Julie Delegal: If we ignore poverty, any education reform will fail

 U.S. Education Secretary Arne Duncan recently said that “suburban” moms, whose children are about to face the higher hurdles of the Common Core State Standards, would soon discover that “their child isn’t as bright as they thought they were.”

In one pithy, impolitic sound bite, Duncan brushes aside deep and unanswered concerns about the reform movement.

The truth is that “suburban” (read: relatively more affluent) children in America, be they black, Hispanic, Asian, white, or other, will continue to do just fine. They’ll crack the new-standards code and raise their academic performance.

Fourteen years of Jeb-Bush-brand education reform in Florida shows that middle-class kids can do it. No doubt the “urban” students in Duncan’s dichotomy (read: relatively less affluent students) can crack the code, too — but not unless something changes soon. As community members, we “suburban moms” have a direct stake in every child’s success.

Despite No Child Left Behind, despite Race to the Top, and despite all the crowing about the Common Core, the single highest correlation to academic achievement has not changed. The strongest correlation has nothing to do with whether a teacher belongs to a union, or whether a student attends a public or private school.

The strongest correlation to academic achievement is still the socio-economic status of the child. Public policy and economics Professor Helen Ladd, of Duke University, and former New York Times education editor Edward Fiske, quote the studies and ask the question: Why can’t Americans admit that poverty matters?

The global studies — the ones that reformers say prove that America’s education system is failing — tell us we’re doing very well when we control for poverty.

The test upon which these rankings are based, the Program for International Student Assessment (PISA), compares the academic performance of our 15-year-olds to those in other countries.

Those results show that non-poor public-school students are getting a quality education. We don’t need wholesale reform of the system; we need to improve the economic conditions of students now mired in poverty. If we do that, they’ll improve academically too.

As a proponent of standards-based education, I join reformers in proclaiming that a correlation between poverty and poor achievement does not equal causation, and that the job of public education is to overcome that link — to break apart what might otherwise become a self-fulfilling prophecy.

In a handful of troubled public schools in Jacksonville, dedicated teachers have used Florida’s standards as a roadmap for abolishing the link between poverty and academic achievement. They do it with excellent leadership, strong professional development, an understanding of the “whole” child, a laser-focus on backfilling academic potholes, and additional public resources. Jacksonville’s Florida Times Union quotes Duval schools Superintendent Nikolai Vitti: “We’ve invested most of our dollars into our lowest performing students. This is something about which we should be proud.”

Reformers in Florida, if not Duncan, choke on that last item. With the exception of Gov. Rick Scott’s recent partial restoration of public school dollars, Florida’s politicians see nothing wrong with starving public schools.

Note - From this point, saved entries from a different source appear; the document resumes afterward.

(** The ways from a status to END that do not go through BREAK. *)
Lemma path_to_end from more :
  path from more -> Forall (fun st => st <> STATUS_BREAK) more ->
  last_or from more = STATUS_END ->
  (from = STATUS_BREAK /\ more = [STATUS_RUNNING; STATUS_END]) \/
  (from = STATUS_RUNNING /\ more = [STATUS_END]) \/
  (from = STATUS_END /\ more = []).
Proof.
  intros Hp Hn Hl. destruct more as [|x more].
  - right. right. split; [exact Hl | reflexivity].
  - destruct Hp as [Hx Hp]. inversion Hn as [|? ? Hxb Hn']; subst.
    rewrite last_or_cons in Hl.
    destruct Hx as [[-> [-> | ->]] | [-> [-> | ->]]]; try contradiction.
    + left. split; [reflexivity|]. destruct more as [|y more]; [discriminate Hl|].
      destruct Hp as [Hy Hp]. inversion Hn' as [|? ? Hyb Hn'']; subst.
      destruct Hy as [[H _] | [_ [-> | ->]]]; try discriminate H; try contradiction.
      destruct more as [|z more]; [reflexivity|].
      destruct Hp as [[[H _]|[H _]] _]; discriminate H.
    + right. left. split; [reflexivity|].
      destruct more as [|z more]; [reflexivity|].
      destruct Hp as [[[H _]|[H _]] _]; discriminate H.
Qed.

(** X15. What [dispose()] makes the subscribers see: RUNNING and then
    END when a connection was enabled (the status was BREAK), END alone when
    none was and the session had not ended, and nothing when it had. *)
Theorem dispose_emits_running_then_end
    (config : ConnectionConfig) (events : list Event) :
  let s := run config events in
  let s' := exec (deliver Dispose) s in
  (_status s = STATUS_BREAK -> emitted s' = emitted s ++ [STATUS_RUNNING; STATUS_END]) /\
  (_status s = STATUS_RUNNING -> emitted s' = emitted s ++ [STATUS_END]) /\
  (_status s = STATUS_END -> emitted s' = emitted s) /\
  (_status s = STATUS_BREAK <-> _enabledConnection s <> None).
Proof.
  intros s s'. pose proof (sound_run config events) as Hs. fold s in Hs.
  pose proof (sound_dispose s Hs) as [[Hb' _] Ho']. fold (deliver Dispose) in Hb', Ho'.
  fold s' in Hb', Ho'.
  destruct (quiet_dispose s) as [more [Em Hm]].
  change (exec dispose s) with s' in Em.
  assert (Ee : emitted s' = emitted s ++ emitted_of more).
  { unfold emitted. now rewrite Em, emitted_of_app. }
  destruct (dispose_state s) as [_ [_ Hend]]. change (exec dispose s) with s' in Hend.
  unfold ordered in Ho'. rewrite Ee in Ho'. apply path_app in Ho'.
  pose proof (last_or_status s' Hb') as Hlast.
  rewrite Ee, last_or_app, Hend in Hlast.
  destruct Hs as [[Hb Hl] _]. rewrite (last_or_status s Hb) in Ho', Hlast.
  destruct (path_to_end _ _ Ho' (emitted_of_not_break _ Hm) Hlast)
    as [[H1 H2]|[[H1 H2]|[H1 H2]]]; rewrite Ee, H2, H1;
    (split; [|split; [|split]]); try discriminate; try reflexivity;
    try (intros _; apply app_nil_r).
  - split; [intros _|reflexivity].
    destruct (Link_cases _ Hl) as [[_ Hn]|[c [He _]]]; [contradiction | congruence].
  - split; [discriminate|]. intro Hne.
    destruct (Link_cases _ Hl) as [[He _]|[c [_ [_ Hbr]]]]; congruence.
  - split; [discriminate|]. intro Hne.
    destruct (Link_cases _ Hl) as [[He _]|[c [_ [_ Hbr]]]]; congruence.
Qed.
(** * kooplearn: trainer modules and feature-map adapters

    A shallow embedding of

      - [kooplearn/encoder_decoder/nn/modules/DPNetsModule.py],
      - [kooplearn/nn/modules/KoopmanDNNModule.py],
      - [kooplearn/models/feature_maps/base.py],

    and the properties their specification states about them.

    Python objects live in a store and are named by references, so that
    [is] is equality of references and a mutation is seen through every
    alias.  A method is a computation over the store that returns a value
    or raises. *)

From stdpp Require Import gmap strings list fin_maps.
(** The scenario's participants in another order, and a directory with a
    second entry for the same id. *)
Definition scenarioReordered : list Participant.t :=
  [Participant.mk "a1" "assistant" true;
   Participant.mk "u1" "user" true;
   Participant.mk "a2" "assistant" false].

Definition shadowAssistants : list Assistant.t := [Assistant.mk "a1" "Shadow"].

(** A loaded view whose directory lacks an active assistant participant. *)
Definition loadedWithMiss : @HistoryUtility unit unit unit string :=
  mkHistoryUtility (Some (Conversation.mk "c1" "Title" "read")) (Some [])
    (Some missParticipants) (Some scenarioAssistants) (Some []) None None false false 0%nat.

(** The calls a history of steps should cause, read off the steps and the
    listeners of the start alone: an event reaches the listeners that were
    registered under its name at the start and, if it is
    ['conversation.updated'] and the view is subscribed, the handler of the
    view. *)
Definition isUpdated (eventName : string) : bool :=
  String.eqb eventName "conversation.updated".

Fixpoint expectedCalls (bus0 : gmap string (list Listener)) (steps : list Step)
    (cur : option FnId) : list Call :=
  match steps with
  | [] => []
  | Emit eventName event :: rest =>
      emit eventName event bus0
      ++ (if isUpdated eventName then ownCalls cur event else [])
      ++ expectedCalls bus0 rest cur
  | st :: rest => expectedCalls bus0 rest (subscribedAfter [st] cur)
  end.

Definition isEmitUpdated (st : Step) : bool :=
  match st with
  | Emit eventName _ => isUpdated eventName
  | _ => false
  end.

(** A bus without listeners. *)
Definition quietWorld : World := mkWorld ∅ 0.

(** * Properties *)

(** ** Sorting *)
Section ArraySortFacts.
Context {A : Type} (comparefn : A → A → Z).

Lemma sort_insert_perm x l : sort_insert comparefn x l ≡ₚ x :: l.
Proof.
  induction l as [|y l IH]; simpl; [done|].
  destruct (comparefn x y <=? 0); [done|].
  rewrite IH. apply Permutation_swap.
Qed.

Lemma Array_sort_perm l : Array_sort comparefn l ≡ₚ l.
Proof.
  induction l as [|x l IH]; simpl; [done|].
  by rewrite sort_insert_perm, IH.
Qed.

Hypothesis comparefn_total : ∀ a b, comparefn a b ≤ 0 ∨ comparefn b a ≤ 0.
Hypothesis comparefn_trans :
  ∀ a b c, comparefn a b ≤ 0 → comparefn b c ≤ 0 → comparefn a c ≤ 0.

Lemma sort_insert_sorted x l :
  StronglySorted (λ a b, comparefn a b ≤ 0) l →
  StronglySorted (λ a b, comparefn a b ≤ 0) (sort_insert comparefn x l).
Proof.
  induction 1 as [|y l Hl IH Hy]; simpl.
  - repeat constructor.
  - destruct (Z.leb_spec (comparefn x y) 0) as [Hxy|Hxy].
    + constructor; [by constructor|].
      constructor; [done|].
      eapply Forall_impl; [exact Hy|]. intros z Hz. by eapply comparefn_trans.
    + constructor; [done|].
      rewrite sort_insert_perm. constructor; [|done].
      destruct (comparefn_total x y); [lia|done].
Qed.

Lemma Array_sort_sorted l :
  StronglySorted (λ a b, comparefn a b ≤ 0) (Array_sort comparefn l).
Proof.
  induction l as [|x l IH]; simpl; [constructor|]. by apply sort_insert_sorted.
Qed.
End ArraySortFacts.

(** The code-unit collation is a consistent comparator. *)
Lemma codeUnitCompare_total a b : codeUnitCompare a b ≤ 0 ∨ codeUnitCompare b a ≤ 0.
Proof.
  revert b. induction a as [|x a IH]; intros [|y b]; simpl; try lia.
  destruct (Nat.ltb_spec (Ascii.nat_of_ascii x) (Ascii.nat_of_ascii y));
    destruct (Nat.ltb_spec (Ascii.nat_of_ascii y) (Ascii.nat_of_ascii x));
    try lia. apply IH.
Qed.

Lemma codeUnitCompare_trans a b c :
  codeUnitCompare a b ≤ 0 → codeUnitCompare b c ≤ 0 → codeUnitCompare a c ≤ 0.
Proof.
  revert b c. induction a as [|x a IH]; intros [|y b] [|z c]; simpl; try lia.
  destruct (Nat.ltb_spec (Ascii.nat_of_ascii x) (Ascii.nat_of_ascii y));
    destruct (Nat.ltb_spec (Ascii.nat_of_ascii y) (Ascii.nat_of_ascii x));
    destruct (Nat.ltb_spec (Ascii.nat_of_ascii y) (Ascii.nat_of_ascii z));
    destruct (Nat.ltb_spec (Ascii.nat_of_ascii z) (Ascii.nat_of_ascii y));
    destruct (Nat.ltb_spec (Ascii.nat_of_ascii x) (Ascii.nat_of_ascii z));
    destruct (Nat.ltb_spec (Ascii.nat_of_ascii z) (Ascii.nat_of_ascii x));
    try lia. apply IH.
Qed.

(** ** The assistant list *)
Section ConversationAssistantsFacts.
Implicit Types (A : list Assistant.t) (P : list Participant.t) (p : Participant.t).

Lemma findAssistant_Some A p a :
  findAssistant A p = Some a → a ∈ A ∧ Assistant.id a = Participant.id p.
Proof.
  unfold findAssistant. intros [Hin Heq]%find_some.
  split; [by apply list_elem_of_In|]. by apply String.eqb_eq.
Qed.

When coupled with increases in money for privatized schools that the public doesn’t even own, stagnant funding tilts public schools toward failure. Failing schools, in turn, promote privatized alternatives that siphon away more tax dollars.

Notably, in terms of academic outcomes, privatization has done next to nothing to better serve Florida’s impoverished children. Yet the dominant education reform narrative blames public education for poverty.

While many public school advocates would argue that poverty causes poor academic achievement, there may be a third variable that is keeping our nation stuck in its correlative rut.

The United States is facing an innovation dearth, and a corresponding jobs crisis. One political response is to blame “big government” for our economic woes, and to eye the public treasury as a prize to be “won back” by entrepreneurs. Never mind that taxpayer money is still “government money,” whether it pays for state employees or private-sector workers.

The education budget and the criminal justice budget are two big pots of “available” money in state governments, a fact that has spurred the race to privatize both schools and prisons.

The anti-union narrative conveniently stirs the pot of political resentment during economic hard times. Pension and health insurance costs, privateers argue, belong in the “pot.” Meanwhile, privatization proponents are the ones salivating at the public trough.

The education reform brand that dismisses the effects of poverty becomes an “innovation” in itself.  Don’t get me wrong, there’s nothing inherently bad about making money off of educational innovations — tests, technology, tools, text materials, training modules — if they help students. Standards-based education, when combined with the proper public resources and the school factors outlined above, absolutely helps students. Privatization? Not so much.

The biggest effect of privatization has been to distract us from our most important work: improving our public schools.

John Adams wrote: “The whole people must take upon themselves the education of the whole people and be willing to bear the expenses of it. There should not be a district of one mile square, without a school in it, not founded by a charitable individual, but maintained at the public expense of the people themselves.”

The politics du jour dictate that the government should spend less money, unless, of course, it’s spending money on the privatization preferences of any given politician.

We have work to do that must be undertaken as a “whole people.” That work includes invigorating the Great American Public School System, not tearing it down.